In late August, Ohio state officials posted signs on two Lake Erie beaches, Kelleys Island and Maumee Bay State Park, warning swimmers not to swallow the water and to avoid algae scum. Fishermen were distributing photos showing water the color of pesto. And in an August 29 NASA satellite photo, the lake’s westernmost portion looked as though it were covered entirely by a garish green cloud.
"We are now at the levels of algal blooms and hypoxia that we were at in the 1970s," says Bridgeman. "We’re back to the bad old days."
And this time, with clean-water regulations and programs already under attack and a whole new set of scientific challenges, the problem could be much harder to fix.
Deadly Intruders
As big as the forces arrayed against Erie’s recovery are, some of the modern culprits driving it back toward collapse are the size of a fingernail.

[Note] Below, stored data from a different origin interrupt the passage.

Lemma fields_written fs : forall e d,
  synced e d -> tableSizeUpdate e = false -> room (eDynTab e) (len fs) -> room (dDynTab d) (len fs) ->
  0 <= maxStrLen d -> Forall (fits d) fs ->
  exists e' b dt, encodeFields e fs = Some (e', b) /\ tableSizeUpdate e' = false /\
    synced e' (set_dynTab d dt) /\ leaves_room (eDynTab e) (len fs) (eDynTab e') /\ leaves_room (dDynTab d) (len fs) dt /\
    forall ff en s, writeLoop emit (length b) (flags d ff en) s b =
      let '(s', en') := emit_all s en fs in
      Some (flags (set_dynTab d dt) (ff && bool_decide (fs = [])) en', s', None).
Proof.
  induction fs as [|f fs IH]; intros e d Hs Hu Hre Hrd Hmax Hfs.
  { exists e, [], (dDynTab d). split_and!; [done|done|by destruct d|split; [rewrite len_nil; lia|done]..|].
    intros ff en s. simpl. by rewrite andb_true_r. }
  rewrite len_cons in Hre, Hrd. pose proof (len_nonneg fs).
  inversion_clear Hfs as [|? ? (Hf & Hn & Hv) Hfs'].
  assert (Hr : forall dt, room dt (len fs + 1) -> room dt 1) by (unfold room; lia).
  destruct (encodeRepr_ok emit e d [] f) as (e1 & b & dt & [Henc Hp Hs1 Hu1 Hr1 Hr2]);
    try done; [by apply Hr..|constructor|].
  destruct (IH e1 (set_dynTab d dt)) as (e' & b' & dt' & Henc' & Hu' & Hs' & Hl1 & Hl2 & Hw); try done.
  { unfold room in *. lia. }
  { unfold room in *. cbn [dDynTab set_dynTab]. lia. }
  exists e', (b ++ b'), dt'. rewrite len_cons.
  split_and!; [|done|by eapply synced_dec; [|exact Hs']|unfold leaves_room in *; cbn [dDynTab set_dynTab] in *; lia..|].
  { cbn [encodeFields]. unfold encodeField, encodeSizeUpdate. rewrite Hu. cbn [mbind option_bind].
    rewrite Henc. cbn [app mbind option_bind]. by rewrite Henc'. }
  intros ff en s. rewrite (writeLoop_step _ _ _ _ _ _ _ (Hp en ff)) by done.
  unfold emit_all, emitted. cbn [foldl emitEnabled SetEmitEnabled flags].
  destruct (if en then emit f s true else (s, false)) as [s' en'].
  rewrite andb_false_r. exact (Hw false en' s').
Qed.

In the late 1980s, oceangoing ships accidentally discharged zebra and quagga mussels into the Great Lakes. The mussels, which come from river deltas around Europe’s Black and Caspian Seas, hitchhiked in the water those ships draw into their "ballast" tanks at port to provide stability. Once the ballast water and the mussels were dumped in Lake Erie, they colonized its bottom and fundamentally altered its ecology. In essence, they teamed up with another invasive species, the round goby, a fish from the same region that feeds on the mussels.

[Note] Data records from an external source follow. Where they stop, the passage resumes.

Lemma headers_roundtrips p : call_ok (CallHeaders p) -> roundtrips (CallHeaders p).
Proof.
  intros (Hs & Hf & Hl & Hn & Hp). pose proof (priority_word_ok _ Hp) as (Hw & Hlow & Hex).
  destruct Hp as [Hdep Hwt], (sid_pos _ Hs) as [Hr Hz], p as [sid frag es eh n pr].
  simpl in Hs, Hf, Hl, Hn, Hw, Hlow, Hex, Hdep, Hwt, Hr, Hz.
  unfold roundtrips, write, WriteHeaders.
  cbn [call_frame hp_StreamID hp_BlockFragment hp_EndStream hp_EndHeaders hp_PadLength hp_Priority].
  set (padded := negb (n =? 0)). set (prio := negb (IsZero pr)).
  unfold validStreamIDOrZero. rewrite sid_valid, sid_high by done. cbn [negb andb Z.eqb].
  rewrite andb_false_r. cbn [andb].
  set (fl := Z.lor _ (flag prio _)). pose proof (len_nonneg frag). unfold is_u8 in Hn.
  set (pre := if prio then writeUint32 (priority_word pr) ++ [u8 (Weight pr)] else []).
  assert (Hbuf : forall w : list Z, (if prio then (w ++ writeUint32 (priority_word pr)) ++ [u8 (Weight pr)]
      else w) = w ++ pre) by (intros w; unfold pre; destruct prio; by rewrite ?app_nil_r, <- ?app_assoc).
  assert (Hpad : forall w : list Z, (if padded then w ++ [u8 n] else w)
      = w ++ (if padded then [u8 n] else [])) by (intros w; destruct padded; by rewrite ?app_nil_r).
  rewrite Hbuf, Hpad, <- !app_assoc.
  set (body := pre ++ frag ++ padZeros n).
  assert (Hlen : len ((if padded then [u8 n] else []) ++ body) =
    len frag + n + (if n =? 0 then 0 else 1) + (if prio then 5 else 0)).
  { unfold body. rewrite !len_app, len_padZeros by lia. unfold padded, pre.
    destruct (n =? 0), prio; autorewrite with len; cbn [negb]; change (len [u8 n]) with 1;
    change (len (@nil Z)) with 0; change (len (writeUint32 (priority_word pr))) with 4; lia. }
  rewrite <- Hlen. apply frame_wire; [done| |done| | |].
  { unfold fl. by destruct padded, es, eh, prio. }
  { rewrite Hlen. destruct (n =? 0), prio; lia. }
  { unfold body, pre. rewrite !bytes_ok_app. split_and!; [|destruct prio|done|auto with gow].
    - destruct padded; [apply Forall_singleton, u8_range|constructor].
    - apply bytes_ok_snoc; auto with gow.
    - constructor. }
  change (typeFrameParser _) with parseHeadersFrame. unfold parseHeadersFrame.
  cbn [StreamID Flags fh]. rewrite Hz.
  replace (Has fl FlagHeadersPadded) with padded by (unfold fl; by destruct padded, es, eh, prio).
  replace (Has fl FlagHeadersPriority) with prio by (unfold fl; by destruct padded, es, eh, prio).
  rewrite pad_read by done. cbn [obind].
  assert (Hprio : (if prio then parsePriority body else Ret (body, PriorityParam_zero))
    = Ret (frag ++ padZeros n, pr)).
  { unfold body, pre. destruct prio eqn:Ep.
    - unfold parsePriority. rewrite <- app_assoc, readUint32_write by done. cbn [obind app readByte].
      change 0x7fffffff with (2 ^ 31 - 1). rewrite Hlow, Z.eqb_sym, Hex, negb_involutive, u8_small by done.
      by destruct pr.
    - unfold prio, IsZero in Ep. apply negb_false_iff, bool_decide_eq_true in Ep. by subst. }
  rewrite Hprio. cbn [obind]. rewrite len_app, len_padZeros by lia.
  destruct (Z.ltb_spec (len frag + n - n) 0); [lia|].
  by rewrite unpad_zeros by lia.
Qed.

Lemma push_roundtrips p : call_ok (CallPushPromise p) -> roundtrips (CallPushPromise p).
Proof.
  intros (Hs & Hpi & Hf & Hl & Hn). destruct (sid_pos _ Hs) as [Hr Hz], (sid_pos _ Hpi) as [Hr' _].
  destruct p as [sid pid frag eh n]. simpl in Hs, Hpi, Hf, Hl, Hn, Hr, Hz, Hr'.
  unfold roundtrips, write, WritePushPromise.
  cbn [call_frame pp_StreamID pp_PromiseID pp_BlockFragment pp_EndHeaders pp_PadLength].
  rewrite !sid_valid by done. cbn [negb andb]. set (padded := negb (n =? 0)).
  set (fl := Z.lor (flag padded _) _). pose proof (len_nonneg frag). unfold is_u8 in Hn.
  assert (Hpad : forall w : list Z, (if padded then w ++ [u8 n] else w)
      = w ++ (if padded then [u8 n] else [])) by (intros w; destruct padded; by rewrite ?app_nil_r).
  rewrite Hpad, <- !app_assoc.
  set (body := writeUint32 pid ++ frag ++ padZeros n).
  assert (Hlen : len ((if padded then [u8 n] else []) ++ body) =
    4 + len frag + n + (if n =? 0 then 0 else 1)).
  { unfold body. rewrite !len_app, len_padZeros, len_writeUint32 by lia. unfold padded.
    destruct (n =? 0); cbn [negb]; change (len [u8 n]) with 1; change (len (@nil Z)) with 0; lia. }
  rewrite <- Hlen. apply frame_wire; [done| |done| | |].
  { unfold fl. by destruct padded, eh. }
  { rewrite Hlen. destruct (n =? 0); lia. }
  { unfold body. rewrite !bytes_ok_app. split_and!; [|auto with gow|done|auto with gow].
    destruct padded; [apply Forall_singleton, u8_range|constructor]. }
  change (typeFrameParser _) with parsePushPromise. unfold parsePushPromise.
  cbn [StreamID Flags fh]. rewrite Hz.
  replace (Has fl FlagPushPromisePadded) with padded by (unfold fl; by destruct padded, eh).
  rewrite pad_read by done. unfold body. cbn [obind].
  rewrite readUint32_write by (by apply sid_u32). cbn [obind].
  rewrite sid_low, len_app, len_padZeros by lia.
  destruct (Z.gtb_spec n (len frag + n)); [lia|].
  by rewrite unpad_zeros by lia.
Qed.

Lemma call_roundtrips c : call_ok c -> roundtrips c.
Proof.
  destruct c; [apply data_roundtrips|apply headers_roundtrips|apply priority_roundtrips
    |apply rst_roundtrips|apply settings_roundtrips|intros _; apply ack_roundtrips
    |apply push_roundtrips|apply ping_roundtrips|apply goaway_roundtrips|apply window_roundtrips
    |apply cont_roundtrips|apply raw_roundtrips].
Qed.

(** ** Duplicate settings *)
Lemma dup_pairs_NoDup ids : dup_pairs ids = true <-> ~ NoDup ids.
Proof.
  induction ids as [|i ids IH]; cbn [dup_pairs].
  { split; [done|]. intros []. constructor. }
  rewrite orb_true_iff, IH, existsb_exists, NoDup_cons. setoid_rewrite Z.eqb_eq.
  setoid_rewrite <- list_elem_of_In. destruct (decide (i ∈ ids)); naive_solver.
Qed.

Lemma dup_seen_NoDup ids : forall seen,
  dup_seen seen ids = true <-> ~ (NoDup ids /\ forall i, i ∈ ids -> i ∉ seen).
Proof.
  induction ids as [|i ids IH]; intros seen; cbn [dup_seen].
  { split; [done|]. intros []. split; [constructor|]. by intros ? ?%not_elem_of_nil. }
  rewrite orb_true_iff, IH, bool_decide_eq_true, NoDup_cons. destruct (decide (i ∈ seen)) as [H|H].
  - split; [|by left]. intros _ [_ Hs]. by apply (Hs i); [left|].
  - setoid_rewrite elem_of_cons. setoid_rewrite elem_of_union. setoid_rewrite elem_of_singleton.
    split.
    + intros [?|Hn]; [done|]. intros [[Hi Hd] Hs]. apply Hn. split; [done|].
      intros j Hj [->|Hjs]; [done|]. by apply (Hs j); [right|].
    + intros Hn. right. intros [Hd Hs]. apply Hn. split_and!; [|done|].
      * intros Hi. apply (Hs i Hi). by left.
      * intros j [->|Hj]; [done|]. intros Hjs. apply (Hs j Hj). by right.
Qed.

(** ** The theorems of the frame layer *)

(** C2.  Every frame a writer sends is read back: for each of the twelve
    writing methods and all legal arguments (padding, priority, flags and
    payloads of any size included) the call succeeds, and the bytes, followed by
    anything, are parsed into a header with their length and a frame with the
    arguments of the call. *)
Theorem frame_roundtrip c :
  call_ok c -> exists b, write false c = Ret b /\ wire b (call_frame c).
Proof. apply call_roundtrips. Qed.

Lemma frame_roundtrip_witness :
  exists b, write false (CallHeaders (mkHFP 5 [130; 135] true true 3 (mkPP 1 true 9))) = Ret b /\
    wire b (HeadersFrame (mkFH true 1 45 11 5) (mkPP 1 true 9) [130; 135]).
Proof.
  apply (frame_roundtrip (CallHeaders (mkHFP 5 [130; 135] true true 3 (mkPP 1 true 9)))).
  split; [by vm_compute|]. split; [repeat constructor; by vm_compute|].
  split; [by vm_compute|]. split; [by vm_compute|]. split; by vm_compute.
Defined.

(** The settings of a SETTINGS frame come back in order, and
    [HasDuplicates] answers whether two of them have the same id, in the
    quadratic branch for short frames as in the one with a set for long ones. *)
Theorem settings_read l :
  Forall setting_ok l ->
  settings (l ≫= setting_bytes) = Ret l /\
  exists b, HasDuplicates (l ≫= setting_bytes) = Ret b /\ (b = true <-> ~ NoDup (ID <$> l)).
Proof.
  intros Hl. split; [by apply settings_ok|]. unfold HasDuplicates.
  rewrite NumSettings_ok, settings_ok by done. destruct l as [|s l].
  { exists false. split; [done|]. split; [done|]. intros []. constructor. }
  cbn [length Nat.eqb obind]. destruct (_ <? 10)%nat; eexists; (split; [reflexivity|]).
  - apply dup_pairs_NoDup.
  - rewrite dup_seen_NoDup. set_solver.
Qed.

Lemma settings_read_witness :
  settings ([mkSetting 4 65535; mkSetting 5 16384] ≫= setting_bytes)
  = Ret [mkSetting 4 65535; mkSetting 5 16384].
Proof.
  apply (settings_read [mkSetting 4 65535; mkSetting 5 16384]).
  repeat constructor; cbn; lia.
Defined.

The gobies not only outcompete other small bottom dwellers; they also prey on smallmouth bass, a favorite Lake Erie sport fish. "We’ve been scuba diving out in the lake," says Tyler Lawson, a biologist at Stone Laboratory. "The bottom is literally crawling with these round gobies. We’ve seen at times 20 gobies sitting in a circle around a smallmouth-bass nest, just waiting to rush in to eat all those eggs."
The mussels weren’t around in the 1960s, the last time the lake nearly choked on algae, but they’ve proven to be important players in its return and in the growth of the lake’s hypoxic dead zone. Zebras and quaggas are efficient feeders; they consume algae so thoroughly that they initially make the water clearer. But they’re also picky eaters: As they feast on "good algae" that forms the base of Lake Erie’s food chain, they reject toxic blue-green algae like microcystis. This gives microcystis an advantage by removing its competitors. Clear water also helps sunlight penetrate the lake’s surface, which in turn stimulates more algal growth. Finally, the mussels excrete phosphorus in a form algae can easily consume. You could hardly design a more deadly toxic-algae-creating machine.
The algae at the surface, in turn, plays its part to make the lake’s depths more toxic. When microcystis dies and sinks in the lake’s waters, the decomposition process sucks up oxygen. This is a special problem in Erie’s Central Basin, where the lake is exactly the wrong depth. It’s deep enough to form a colder, self-contained bottom layer in the summer -- so much colder, in fact, that it doesn’t mix with the upper layer. It’s as if an invisible barrier separates them. But that bottom layer is so shallow that it contains limited oxygen. If rotting algae uses all the oxygen, it creates a perfect breeding ground for botulism toxin, which the mussels and gobies transfer efficiently up the food chain when they are preyed on by larger animals.